● EXERCISE INSTRUCTIONS: Quote exactly the lines spanning from the top of the data below to the line that contains "assert (l' = l) as ->.", including both.

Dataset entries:

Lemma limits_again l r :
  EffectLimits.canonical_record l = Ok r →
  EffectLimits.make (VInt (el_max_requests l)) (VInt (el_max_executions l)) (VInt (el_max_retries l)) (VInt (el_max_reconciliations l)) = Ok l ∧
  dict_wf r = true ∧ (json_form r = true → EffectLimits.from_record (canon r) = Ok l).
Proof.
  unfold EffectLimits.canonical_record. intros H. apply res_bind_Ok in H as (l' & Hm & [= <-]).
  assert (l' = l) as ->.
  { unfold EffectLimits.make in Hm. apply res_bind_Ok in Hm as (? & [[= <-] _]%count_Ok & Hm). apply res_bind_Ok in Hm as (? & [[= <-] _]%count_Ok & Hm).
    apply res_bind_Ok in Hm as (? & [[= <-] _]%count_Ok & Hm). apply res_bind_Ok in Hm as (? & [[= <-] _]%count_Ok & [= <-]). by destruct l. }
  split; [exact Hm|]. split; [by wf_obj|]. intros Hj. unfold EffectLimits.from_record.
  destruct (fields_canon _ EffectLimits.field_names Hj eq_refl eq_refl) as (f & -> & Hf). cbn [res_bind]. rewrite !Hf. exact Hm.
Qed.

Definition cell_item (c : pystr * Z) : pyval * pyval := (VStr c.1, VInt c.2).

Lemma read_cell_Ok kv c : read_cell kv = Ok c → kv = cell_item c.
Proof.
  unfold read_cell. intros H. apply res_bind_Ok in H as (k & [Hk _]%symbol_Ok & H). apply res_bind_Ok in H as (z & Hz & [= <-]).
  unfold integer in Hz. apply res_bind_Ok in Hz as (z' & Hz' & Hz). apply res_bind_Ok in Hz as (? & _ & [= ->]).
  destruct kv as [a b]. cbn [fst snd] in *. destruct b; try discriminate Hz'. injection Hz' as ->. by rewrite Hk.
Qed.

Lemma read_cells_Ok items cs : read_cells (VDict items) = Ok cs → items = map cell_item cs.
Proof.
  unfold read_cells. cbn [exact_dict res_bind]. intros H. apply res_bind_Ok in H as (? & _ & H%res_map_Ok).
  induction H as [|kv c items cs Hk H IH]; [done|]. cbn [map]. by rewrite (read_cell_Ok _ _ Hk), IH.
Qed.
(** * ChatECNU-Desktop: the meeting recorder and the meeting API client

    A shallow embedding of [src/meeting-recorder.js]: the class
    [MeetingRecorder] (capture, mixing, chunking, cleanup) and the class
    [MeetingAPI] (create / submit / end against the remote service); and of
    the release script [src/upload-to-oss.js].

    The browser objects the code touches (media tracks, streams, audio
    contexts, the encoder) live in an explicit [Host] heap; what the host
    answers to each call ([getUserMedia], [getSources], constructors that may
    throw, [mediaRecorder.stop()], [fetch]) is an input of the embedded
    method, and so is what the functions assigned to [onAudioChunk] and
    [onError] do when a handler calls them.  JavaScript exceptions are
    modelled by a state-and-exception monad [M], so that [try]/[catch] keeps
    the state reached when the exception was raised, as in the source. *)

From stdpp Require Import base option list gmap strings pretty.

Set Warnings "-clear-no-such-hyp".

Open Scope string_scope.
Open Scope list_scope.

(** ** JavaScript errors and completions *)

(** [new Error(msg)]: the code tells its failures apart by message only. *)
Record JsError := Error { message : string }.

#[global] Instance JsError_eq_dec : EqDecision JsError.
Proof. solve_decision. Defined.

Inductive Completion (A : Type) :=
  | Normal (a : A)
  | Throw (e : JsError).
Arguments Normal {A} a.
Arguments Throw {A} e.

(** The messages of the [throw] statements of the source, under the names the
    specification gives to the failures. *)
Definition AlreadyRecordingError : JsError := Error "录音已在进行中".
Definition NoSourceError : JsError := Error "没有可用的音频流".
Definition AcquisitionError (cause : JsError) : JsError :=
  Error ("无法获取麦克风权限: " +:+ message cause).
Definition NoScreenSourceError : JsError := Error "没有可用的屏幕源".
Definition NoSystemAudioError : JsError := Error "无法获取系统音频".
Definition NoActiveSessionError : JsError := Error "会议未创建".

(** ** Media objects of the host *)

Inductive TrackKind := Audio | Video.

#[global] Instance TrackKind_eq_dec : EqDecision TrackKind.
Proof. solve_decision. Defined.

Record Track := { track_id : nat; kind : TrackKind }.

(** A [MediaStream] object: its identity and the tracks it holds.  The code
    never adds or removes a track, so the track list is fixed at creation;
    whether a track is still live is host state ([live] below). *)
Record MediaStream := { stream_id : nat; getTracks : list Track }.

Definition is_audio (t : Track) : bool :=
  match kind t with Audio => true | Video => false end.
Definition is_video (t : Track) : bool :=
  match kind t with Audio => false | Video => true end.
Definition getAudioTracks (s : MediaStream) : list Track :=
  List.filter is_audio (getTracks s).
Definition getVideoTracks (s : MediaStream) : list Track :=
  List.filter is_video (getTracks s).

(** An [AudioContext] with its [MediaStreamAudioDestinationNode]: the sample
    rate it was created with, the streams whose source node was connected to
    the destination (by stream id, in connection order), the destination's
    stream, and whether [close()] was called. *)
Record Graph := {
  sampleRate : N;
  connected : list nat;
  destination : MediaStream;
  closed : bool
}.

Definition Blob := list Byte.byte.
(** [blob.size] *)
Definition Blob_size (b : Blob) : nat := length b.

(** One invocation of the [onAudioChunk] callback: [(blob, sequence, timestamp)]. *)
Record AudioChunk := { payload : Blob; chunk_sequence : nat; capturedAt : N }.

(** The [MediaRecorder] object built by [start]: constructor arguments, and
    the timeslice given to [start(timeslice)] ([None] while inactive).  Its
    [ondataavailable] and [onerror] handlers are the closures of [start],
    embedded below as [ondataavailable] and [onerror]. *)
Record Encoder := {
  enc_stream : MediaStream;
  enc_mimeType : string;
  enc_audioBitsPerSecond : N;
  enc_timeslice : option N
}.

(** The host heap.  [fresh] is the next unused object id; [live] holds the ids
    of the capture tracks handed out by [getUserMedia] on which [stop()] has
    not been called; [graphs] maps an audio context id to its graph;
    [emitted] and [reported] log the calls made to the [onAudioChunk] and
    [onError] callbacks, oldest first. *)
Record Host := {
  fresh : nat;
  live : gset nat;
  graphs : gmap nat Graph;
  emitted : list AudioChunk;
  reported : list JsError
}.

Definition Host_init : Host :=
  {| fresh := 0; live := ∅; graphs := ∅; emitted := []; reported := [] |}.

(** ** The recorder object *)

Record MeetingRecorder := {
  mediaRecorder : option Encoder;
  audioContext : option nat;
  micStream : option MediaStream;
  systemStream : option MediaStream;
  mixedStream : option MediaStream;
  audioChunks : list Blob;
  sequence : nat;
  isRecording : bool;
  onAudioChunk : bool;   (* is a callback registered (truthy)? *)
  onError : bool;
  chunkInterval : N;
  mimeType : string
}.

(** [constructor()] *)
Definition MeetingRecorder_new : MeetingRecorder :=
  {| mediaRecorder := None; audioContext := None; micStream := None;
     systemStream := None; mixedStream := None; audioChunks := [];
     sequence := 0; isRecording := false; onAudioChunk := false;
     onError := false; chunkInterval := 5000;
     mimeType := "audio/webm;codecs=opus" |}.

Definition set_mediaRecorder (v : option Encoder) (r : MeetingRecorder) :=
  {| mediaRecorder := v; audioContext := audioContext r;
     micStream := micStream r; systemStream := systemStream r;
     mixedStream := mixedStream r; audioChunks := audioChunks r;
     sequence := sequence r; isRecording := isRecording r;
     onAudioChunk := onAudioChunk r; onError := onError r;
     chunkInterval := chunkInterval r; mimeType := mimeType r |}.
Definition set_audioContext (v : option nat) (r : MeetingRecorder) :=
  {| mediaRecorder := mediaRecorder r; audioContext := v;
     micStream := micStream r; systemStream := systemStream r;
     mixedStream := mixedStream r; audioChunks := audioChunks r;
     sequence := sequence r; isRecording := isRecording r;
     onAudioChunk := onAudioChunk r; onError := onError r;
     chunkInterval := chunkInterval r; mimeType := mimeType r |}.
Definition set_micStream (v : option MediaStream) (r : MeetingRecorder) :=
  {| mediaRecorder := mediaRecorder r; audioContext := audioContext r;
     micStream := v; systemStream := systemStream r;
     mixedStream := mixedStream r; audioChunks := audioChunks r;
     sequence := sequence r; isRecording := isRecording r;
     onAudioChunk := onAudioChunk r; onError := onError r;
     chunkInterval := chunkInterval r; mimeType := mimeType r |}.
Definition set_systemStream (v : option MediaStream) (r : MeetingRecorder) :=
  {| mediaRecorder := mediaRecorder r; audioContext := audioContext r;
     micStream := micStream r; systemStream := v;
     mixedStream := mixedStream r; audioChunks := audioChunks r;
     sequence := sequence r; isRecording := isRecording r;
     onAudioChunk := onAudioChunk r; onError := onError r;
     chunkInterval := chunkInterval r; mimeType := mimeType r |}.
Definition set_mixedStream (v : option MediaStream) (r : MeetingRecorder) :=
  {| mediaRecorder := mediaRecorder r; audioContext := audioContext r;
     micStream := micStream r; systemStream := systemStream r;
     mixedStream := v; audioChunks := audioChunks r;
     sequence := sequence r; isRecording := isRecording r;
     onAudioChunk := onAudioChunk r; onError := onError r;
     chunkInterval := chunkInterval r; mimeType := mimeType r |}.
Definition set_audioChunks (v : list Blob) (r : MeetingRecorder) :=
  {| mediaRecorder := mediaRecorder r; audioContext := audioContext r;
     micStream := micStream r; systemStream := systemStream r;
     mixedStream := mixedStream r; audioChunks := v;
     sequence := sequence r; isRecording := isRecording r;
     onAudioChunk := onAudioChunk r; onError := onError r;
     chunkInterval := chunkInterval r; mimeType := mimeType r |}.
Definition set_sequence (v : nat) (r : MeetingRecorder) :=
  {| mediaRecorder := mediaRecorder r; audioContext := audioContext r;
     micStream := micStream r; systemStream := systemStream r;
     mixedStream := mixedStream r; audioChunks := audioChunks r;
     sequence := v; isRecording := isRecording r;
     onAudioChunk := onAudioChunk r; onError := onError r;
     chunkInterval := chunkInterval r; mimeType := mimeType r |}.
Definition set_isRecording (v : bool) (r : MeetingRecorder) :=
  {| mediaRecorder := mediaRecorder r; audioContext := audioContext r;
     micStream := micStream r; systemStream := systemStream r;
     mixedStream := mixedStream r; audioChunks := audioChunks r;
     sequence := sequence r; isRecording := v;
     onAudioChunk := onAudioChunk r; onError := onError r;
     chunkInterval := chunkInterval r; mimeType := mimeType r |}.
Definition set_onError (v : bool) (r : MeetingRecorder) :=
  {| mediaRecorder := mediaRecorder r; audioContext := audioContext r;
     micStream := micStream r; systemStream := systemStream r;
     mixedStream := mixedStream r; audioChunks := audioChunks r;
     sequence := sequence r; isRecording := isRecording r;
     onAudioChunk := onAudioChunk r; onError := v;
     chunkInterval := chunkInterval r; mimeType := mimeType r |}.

● EXERCISE RESPONSE:
Lemma limits_again l r :
  EffectLimits.canonical_record l = Ok r →
  EffectLimits.make (VInt (el_max_requests l)) (VInt (el_max_executions l)) (VInt (el_max_retries l)) (VInt (el_max_reconciliations l)) = Ok l ∧
  dict_wf r = true ∧ (json_form r = true → EffectLimits.from_record (canon r) = Ok l).
Proof.
  unfold EffectLimits.canonical_record. intros H. apply res_bind_Ok in H as (l' & Hm & [= <-]).
  assert (l' = l) as ->.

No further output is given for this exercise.